Sunday, March 20, 2011

Morris Engel's American "New Wave"

My most undiscovered film of late is the 1960 Weddings and Babies (Morris Engel) with Sweden’s Viveca Lindfors (Bea) and John Myhers (Al). The cinematography is so refreshing for a film of this era. Engels’s hand held camera has very much a New Wave look to it. This fact it is shot black and white with low budget adds to the lustre. The story itself is very simple, and therefore makes it more appealing. Set in New York’s Little Italy it is about a photographer, Al, who makes his living taking pictures of, well, weddings and babies, which also happens to be the name of his studio. His long time girlfriend Bea wants in the worst way to get married. But he resists. There is nothing especially dramatic about the plot but again that’s to its benefit. It is a slice of life about an ordinary couple and therefore highly realistic. Engel, still alive, is an interesting filmmaker and I hope to catch others of his like Loves and Lollipops (1956) and Little Fugitive (1953). Engel shot the film himself. Apparently he invented a camera that Stanley Kubrick wanted to use and Jean-Luc Godard also paid him a visit to see how it worked. Engel held on to it, hoewver.....

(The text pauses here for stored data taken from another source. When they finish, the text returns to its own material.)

(* ===== verification/SpongePerm.v ===== *)
(** The permutation of the sponge has an inverse. *)

From S2P Require Import Prelude Sponge.

(** A sponge state: sixteen 64-bit words. *)
Definition state_ok (v : list Z) : Prop := length v = 16%nat /\ words 64 v.

(** ** The inverse, step by step backwards *)

Definition rotl64 (w c : Z) : Z := rotr64 w (64 - c).

Definition G_inv (s : Z * Z * Z * Z) : Z * Z * Z * Z :=
  let '(a, b, c, d) := s in
  let b := Z.lxor (rotl64 b 63) c in
  let c := u64 (c - d) in
  let d := Z.lxor (rotl64 d 16) a in
  let a := u64 (a - b) in
  let b := Z.lxor (rotl64 b 24) c in
  let c := u64 (c - d) in
  let d := Z.lxor (rotl64 d 32) a in
  let a := u64 (a - b) in
  (a, b, c, d).

Definition G_inv_at (a b c d : nat) (v : list Z) : list Z :=
  let '(va, vb, vc, vd) := G_inv (v !!! a, v !!! b, v !!! c, v !!! d) in
  <[d := vd]> (<[c := vc]> (<[b := vb]> (<[a := va]> v))).

Definition ROUND_LYRA_inv (v : list Z) : list Z :=
  let v := G_inv_at 3 4 9 14 v in
  let v := G_inv_at 2 7 8 13 v in
  let v := G_inv_at 1 6 11 12 v in
  let v := G_inv_at 0 5 10 15 v in
  let v := G_inv_at 3 7 11 15 v in
  let v := G_inv_at 2 6 10 14 v in
  let v := G_inv_at 1 5 9 13 v in
  G_inv_at 0 4 8 12 v.

Definition blake2bLyra_inv (v : list Z) : list Z := Nat.iter 12 ROUND_LYRA_inv v.

(** ** Rotations *)

Lemma rotr64_word w c : word 64 (rotr64 w c).
Proof. apply u64_word. Qed.

Lemma rotr64_bit w c i : word 64 w -> 0 < c < 64 -> 0 <= i < 64 ->
  Z.testbit (rotr64 w c) i = Z.testbit w ((i + c) mod 64).
Proof.
  intros Hw Hc Hi; unfold rotr64, u64; rewrite testbit_wrap, Z.lor_spec, Z.shiftr_spec by lia.
  destruct (Z.lt_ge_cases (i + c) 64).
  - rewrite Z.mod_small, Z.shiftl_spec_low, orb_false_r by lia; done.
  - rewrite (testbit_word 64 w (i + c)), Z.shiftl_spec by (done || lia); simpl; f_equal.
    apply (Z.mod_unique _ _ 1); lia.
Qed.

Lemma rotr64_rotr64 w c : word 64 w -> 0 < c < 64 -> rotr64 (rotr64 w c) (64 - c) = w.
Proof.
  intros Hw Hc; apply (word_eq_bits 64); [apply rotr64_word|done|lia|]; intros i Hi.
  rewrite !rotr64_bit; [|done|lia| |apply rotr64_word|lia|lia].
  - rewrite Zplus_mod_idemp_l; f_equal; replace (i + (64 - c) + c) with (i + 1 * 64) by lia.
    rewrite Z_mod_plus_full; apply Z.mod_small; lia.
  - apply Z.mod_pos_bound; lia.
Qed.

Lemma rotl64_rotr64 w c : word 64 w -> 0 < c < 64 -> rotl64 (rotr64 w c) c = w.
Proof. apply rotr64_rotr64. Qed.

Lemma rotr64_rotl64 w c : word 64 w -> 0 < c < 64 -> rotr64 (rotl64 w c) c = w.
Proof.
  intros Hw Hc; unfold rotl64; pose proof (rotr64_rotr64 w (64 - c) Hw ltac:(lia)) as H.
  by replace (64 - (64 - c)) with c in H by lia.
Qed.

Lemma lxor_cancel x y : Z.lxor (Z.lxor x y) y = x.
Proof. by rewrite Z.lxor_assoc, Z.lxor_nilpotent, Z.lxor_0_r. Qed.

Lemma u64_add_sub x y : word 64 x -> u64 (u64 (x + y) - y) = x.
Proof. intros; unfold u64; rewrite wrap_sub_l; replace (x + y - y) with x by lia; by apply wrap_id. Qed.

Lemma u64_sub_add x y : word 64 x -> u64 (u64 (x - y) + y) = x.
Proof. intros; unfold u64; rewrite wrap_add_l; replace (x - y + y) with x by lia; by apply wrap_id. Qed.

(** ** One mixing *)

Lemma xor64 x y : word 64 x -> word 64 y -> word 64 (Z.lxor x y).
Proof. apply lxor_word; lia. Qed.

#[local] Hint Resolve u64_word rotr64_word xor64 : word_db.

(** [G] as eight assignments, each undone by one of [G_inv]. *)
Lemma G_inv_G a b c d : word 64 a -> word 64 b -> word 64 c -> word 64 d -> G_inv (G (a, b, c, d)) = (a, b, c, d).
Proof.
  intros Ha Hb Hc Hd; unfold G, G_inv.
  set (a1 := u64 (a + b)); set (d1 := rotr64 (Z.lxor d a1) 32); set (c1 := u64 (c + d1));
    set (b1 := rotr64 (Z.lxor b c1) 24); set (a2 := u64 (a1 + b1)); set (d2 := rotr64 (Z.lxor d1 a2) 16);
    set (c2 := u64 (c1 + d2)); set (b2 := rotr64 (Z.lxor b1 c2) 63).
  assert (Wa1 : word 64 a1) by apply u64_word; assert (Wd1 : word 64 d1) by apply u64_word.
  assert (Wc1 : word 64 c1) by apply u64_word; assert (Wb1 : word 64 b1) by apply u64_word.
  assert (Wa2 : word 64 a2) by apply u64_word; assert (Wd2 : word 64 d2) by apply u64_word.
  assert (Wc2 : word 64 c2) by apply u64_word.
  assert (E1 : Z.lxor (rotl64 b2 63) c2 = b1) by (unfold b2; rewrite rotl64_rotr64 by (auto with word_db || lia); apply lxor_cancel).
  assert (E2 : u64 (c2 - d2) = c1) by (by apply u64_add_sub).
  assert (E3 : Z.lxor (rotl64 d2 16) a2 = d1) by (unfold d2; rewrite rotl64_rotr64 by (auto with word_db || lia); apply lxor_cancel).
  assert (E4 : u64 (a2 - b1) = a1) by (by apply u64_add_sub).
  assert (E5 : Z.lxor (rotl64 b1 24) c1 = b) by (unfold b1; rewrite rotl64_rotr64 by (auto with word_db || lia); apply lxor_cancel).
  assert (E6 : u64 (c1 - d1) = c) by (by apply u64_add_sub).
  assert (E7 : Z.lxor (rotl64 d1 32) a1 = d) by (unfold d1; rewrite rotl64_rotr64 by (auto with word_db || lia); apply lxor_cancel).
  assert (E8 : u64 (a1 - b) = a) by (by apply u64_add_sub).
  by rewrite E1, E2, E3, E4, E5, E6, E7, E8.
Qed.

Lemma G_G_inv a b c d : word 64 a -> word 64 b -> word 64 c -> word 64 d -> G (G_inv (a, b, c, d)) = (a, b, c, d).
Proof.
  intros Ha Hb Hc Hd; unfold G, G_inv.
  set (b1 := Z.lxor (rotl64 b 63) c); set (c1 := u64 (c - d)); set (d1 := Z.lxor (rotl64 d 16) a);
    set (a1 := u64 (a - b1)); set (b2 := Z.lxor (rotl64 b1 24) c1); set (c2 := u64 (c1 - d1));
    set (d2 := Z.lxor (rotl64 d1 32) a1); set (a2 := u64 (a1 - b2)).
  assert (Wb1 : word 64 b1) by (apply xor64; [apply rotr64_word|done]).
  assert (Wc1 : word 64 c1) by apply u64_word.
  assert (Wd1 : word 64 d1) by (apply xor64; [apply rotr64_word|done]).
  assert (Wa1 : word 64 a1) by apply u64_word.
  assert (E1 : u64 (a2 + b2) = a1) by (by apply u64_sub_add).
  assert (E2 : rotr64 (Z.lxor d2 a1) 32 = d1)
    by (unfold d2; rewrite lxor_cancel; apply rotr64_rotl64; [done|lia]).
  assert (E3 : u64 (c2 + d1) = c1) by (by apply u64_sub_add).
  assert (E4 : rotr64 (Z.lxor b2 c1) 24 = b1)
    by (unfold b2; rewrite lxor_cancel; apply rotr64_rotl64; [done|lia]).
  assert (E5 : u64 (a1 + b1) = a) by (by apply u64_sub_add).
  assert (E6 : rotr64 (Z.lxor d1 a) 16 = d)
    by (unfold d1; rewrite lxor_cancel; apply rotr64_rotl64; [done|lia]).
  assert (E7 : u64 (c1 + d) = c) by (by apply u64_sub_add).
  assert (E8 : rotr64 (Z.lxor b1 c) 63 = b)
    by (unfold b1; rewrite lxor_cancel; apply rotr64_rotl64; [done|lia]).
  by rewrite E1, E2, E3, E4, E5, E6, E7, E8.
Qed.

Definition words4 (s : Z * Z * Z * Z) : Prop :=
  let '(a, b, c, d) := s in word 64 a /\ word 64 b /\ word 64 c /\ word 64 d.

Lemma G_words4 a b c d : words4 (G (a, b, c, d)).
Proof. unfold G, words4; split_and!; apply u64_word. Qed.

Lemma G_inv_words4 a b c d : word 64 a -> word 64 b -> word 64 c -> word 64 d -> words4 (G_inv (a, b, c, d)).
Proof. intros; unfold G_inv, words4; split_and!; repeat (apply u64_word || apply xor64 || apply rotr64_word || done). Qed.

(** ** Four words of a state *)

Definition insert4 (a b c d : nat) (w : Z * Z * Z * Z) (v : list Z) : list Z :=
  let '(wa, wb, wc, wd) := w in <[d := wd]> (<[c := wc]> (<[b := wb]> (<[a := wa]> v))).
Definition lookup4 (a b c d : nat) (v : list Z) : Z * Z * Z * Z := (v !!! a, v !!! b, v !!! c, v !!! d).

Section Four.
Context (a b c d : nat) (Ha : (a < 16)%nat) (Hb : (b < 16)%nat) (Hc : (c < 16)%nat) (Hd : (d < 16)%nat)
  (Hdistinct : NoDup [a; b; c; d]).

Lemma four_distinct : a <> b /\ a <> c /\ a <> d /\ b <> c /\ b <> d /\ c <> d.
Proof.
  assert (Hne : forall i j x, [a; b; c; d] !! i = Some x -> [a; b; c; d] !! j = Some x -> i = j) by (intros; by eapply NoDup_lookup).
  split_and!; intros Heq;
    [pose proof (Hne 0 1 b)%nat|pose proof (Hne 0 2 c)%nat|pose proof (Hne 0 3 d)%nat
    |pose proof (Hne 1 2 c)%nat|pose proof (Hne 1 3 d)%nat|pose proof (Hne 2 3 d)%nat]; simpl in *; naive_solver.
Qed.

Lemma length_insert4 w v : length (insert4 a b c d w v) = length v.
Proof. destruct w as [[[wa wb] wc] wd]; unfold insert4; by rewrite !length_insert. Qed.

Lemma lookup_insert4 w v : length v = 16%nat -> lookup4 a b c d (insert4 a b c d w v) = w.
Proof.
  destruct four_distinct as (? & ? & ? & ? & ? & ?); intros Hv; destruct w as [[[wa wb] wc] wd]; unfold lookup4, insert4.
  rewrite (list_lookup_total_insert_eq _ d), (list_lookup_total_insert_ne _ d c), (list_lookup_total_insert_eq _ c),
    (list_lookup_total_insert_ne _ d b), (list_lookup_total_insert_ne _ c b), (list_lookup_total_insert_eq _ b),
    (list_lookup_total_insert_ne _ d a), (list_lookup_total_insert_ne _ c a), (list_lookup_total_insert_ne _ b a),
    list_lookup_total_insert_eq by (rewrite ?length_insert; lia); done.
Qed.

Lemma insert_insert4 w v : length v = 16%nat ->
  insert4 a b c d (lookup4 a b c d v) (insert4 a b c d w v) = v.
Proof.
  destruct four_distinct as (? & ? & ? & ? & ? & ?); intros Hv; destruct w as [[[wa wb] wc] wd]; unfold lookup4, insert4.
  apply list_eq; intros i; rewrite !list_lookup_insert, !length_insert, Hv.
  repeat case_decide; destruct_and?; simplify_eq; try done; try lia; symmetry; apply list_lookup_lookup_total_lt; lia.
Qed.

Lemma insert4_ok w v : state_ok v -> words4 w -> state_ok (insert4 a b c d w v).
Proof.
  intros [Hv Hw] H4; split; [by rewrite length_insert4|].
  destruct w as [[[wa wb] wc] wd]; destruct H4 as (? & ? & ? & ?); unfold insert4; by repeat apply Forall_insert.
Qed.

Lemma lookup4_words v : state_ok v -> word 64 (v !!! a) /\ word 64 (v !!! b) /\ word 64 (v !!! c) /\ word 64 (v !!! d).
Proof.
  intros [Hv Hw]; unfold words in Hw; rewrite Forall_lookup in Hw.
  split_and!; eapply Hw; apply list_lookup_lookup_total_lt; lia.
Qed.

End Four.

(** ** The permutation *)

(** [g] undoes [f] and [f] undoes [g] on sponge states. *)
Definition inverse_on (f g : list Z -> list Z) : Prop :=
  forall v, state_ok v -> state_ok (f v) /\ state_ok (g v) /\ g (f v) = v /\ f (g v) = v.

Lemma inverse_compose f g f' g' : inverse_on f g -> inverse_on f' g' ->
  inverse_on (fun v => f' (f v)) (fun v => g (g' v)).
Proof.
  intros H H' v Hv; destruct (H v Hv) as (Hf & _ & Hgf & _); destruct (H' v Hv) as (_ & Hg' & _ & Hfg').
  destruct (H' (f v) Hf) as (Hff & _ & E1 & _); destruct (H (g' v) Hg') as (_ & Hgg & _ & E2).
  split_and!; [done..| |]; [by rewrite E1|by rewrite E2].
Qed.

Lemma G_at_inverse a b c d : (a < 16)%nat -> (b < 16)%nat -> (c < 16)%nat -> (d < 16)%nat -> NoDup [a; b; c; d] ->
  inverse_on (G_at a b c d) (G_inv_at a b c d).
Proof.
  intros Ha Hb Hc Hd HN v Hv; pose proof Hv as [Hl _].
  destruct (lookup4_words a b c d Ha Hb Hc Hd v Hv) as (Wa & Wb & Wc & Wd).
  assert (EG : forall u, G_at a b c d u = insert4 a b c d (G (lookup4 a b c d u)) u) by done.
  assert (EI : forall u, G_inv_at a b c d u = insert4 a b c d (G_inv (lookup4 a b c d u)) u) by done.
  rewrite !EG, !EI, !lookup_insert4 by done.
  split_and!; [apply insert4_ok; [done|apply G_words4]|apply insert4_ok; [done|by apply G_inv_words4]| |].
  - unfold lookup4 at 1; rewrite G_inv_G by done; by apply insert_insert4.
  - unfold lookup4 at 1; rewrite G_G_inv by done; by apply insert_insert4.
Qed.

(** Composition in the order the assignments are written. *)
Fixpoint compose_all (fs : list (list Z -> list Z)) (v : list Z) : list Z :=
  match fs with [] => v | f :: fs => compose_all fs (f v) end.

Lemma compose_app fs gs v : compose_all (fs ++ gs) v = compose_all gs (compose_all fs v).
Proof. revert v; induction fs; intros v; simpl; auto. Qed.

Lemma compose_inverse fs gs : Forall2 inverse_on fs gs -> inverse_on (compose_all fs) (compose_all (reverse gs)).
Proof.
  induction 1 as [|f g fs gs Hfg _ IH]; [by intros v Hv|].
  intros v Hv; destruct (inverse_compose _ _ _ _ Hfg IH v Hv) as (H1 & H2 & H3 & H4).
  rewrite reverse_cons; cbn [compose_all]; rewrite !compose_app; done.
Qed.

Definition columns_diagonals : list (nat * nat * nat * nat) :=
  [(0, 4, 8, 12); (1, 5, 9, 13); (2, 6, 10, 14); (3, 7, 11, 15);
   (0, 5, 10, 15); (1, 6, 11, 12); (2, 7, 8, 13); (3, 4, 9, 14)]%nat.

#[local] Opaque G_at G_inv_at.

Lemma ROUND_LYRA_compose v :
  ROUND_LYRA v = compose_all (map (fun '(a, b, c, d) => G_at a b c d) columns_diagonals) v /\
  ROUND_LYRA_inv v = compose_all (reverse (map (fun '(a, b, c, d) => G_inv_at a b c d) columns_diagonals)) v.
Proof. split; reflexivity. Qed.

Lemma ROUND_LYRA_inverse : inverse_on ROUND_LYRA ROUND_LYRA_inv.
Proof.
  intros v Hv; rewrite !(proj1 (ROUND_LYRA_compose _)), !(proj2 (ROUND_LYRA_compose _)); revert v Hv.
  apply compose_inverse; unfold columns_diagonals; cbn [map].
  repeat (apply List.Forall2_cons; [apply G_at_inverse; [lia..|by apply (bool_decide_unpack _)]|]); apply List.Forall2_nil.
Qed.

#[local] Opaque ROUND_LYRA ROUND_LYRA_inv.

Lemma blake2bLyra_inverse : inverse_on blake2bLyra blake2bLyra_inv.
Proof.
  assert (E : forall v, blake2bLyra v = compose_all (replicate 12 ROUND_LYRA) v) by reflexivity.
  assert (E' : forall v, blake2bLyra_inv v = compose_all (reverse (replicate 12 ROUND_LYRA_inv)) v) by reflexivity.
  intros v Hv; rewrite !E, !E'; revert v Hv.
  apply compose_inverse; cbn [replicate].
  repeat (apply List.Forall2_cons; [apply ROUND_LYRA_inverse|]); apply List.Forall2_nil.
Qed.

Watching Hanna and Her Sisters (Woody Allen) last night was a stark reminder of the quick passage of time. This movie, so au currant in 1986, is now 25 years old. Yet the sensibility remains much the same as today. Robert Osborne and Alec Baldwin on Turner Classic Movies’ (TCM) The Essentials suggested it is Allen’s best film. Well, it’s perhaps among his best. But you have to include Annie Hall, Manhattan, Crimes & Misdemeanours, Husbands and Wives, and even more recent fare like Vicky Cristina Barcelona, in that category. Somehow I wasn’t as impressed with Hannah as I remembered it. It didn’t seem to pack the gravitas and seemed more like farce. Elliott’s (Michael Caine) infatuation with Lee (Barbara Hershey) at the expense of his loving wife Hannah (Mia Farrow) seemed superficial and a little ridiculous. Well, it was supposed to be ridiculous, I suppose. But now the film as a whole seems a little that way.....

People talk about Toronto about being a film town. But Montreal could sure give it a run for the money. I posted about the several festivals I attended while in Montreal last summer and fall. There have been several since. And two recent ones – new to me - are the 29th International Festival of Films on Art (FIFA) ( and Cinema Politica, documentaries about social activism (

1 comment:

  1. Hmmm I will check out the film recommendation. I'm with you in that I would actually say Montreal is a better and more interesting film town in my opinion. Not that Toronto isn't creative and awesome in its own way.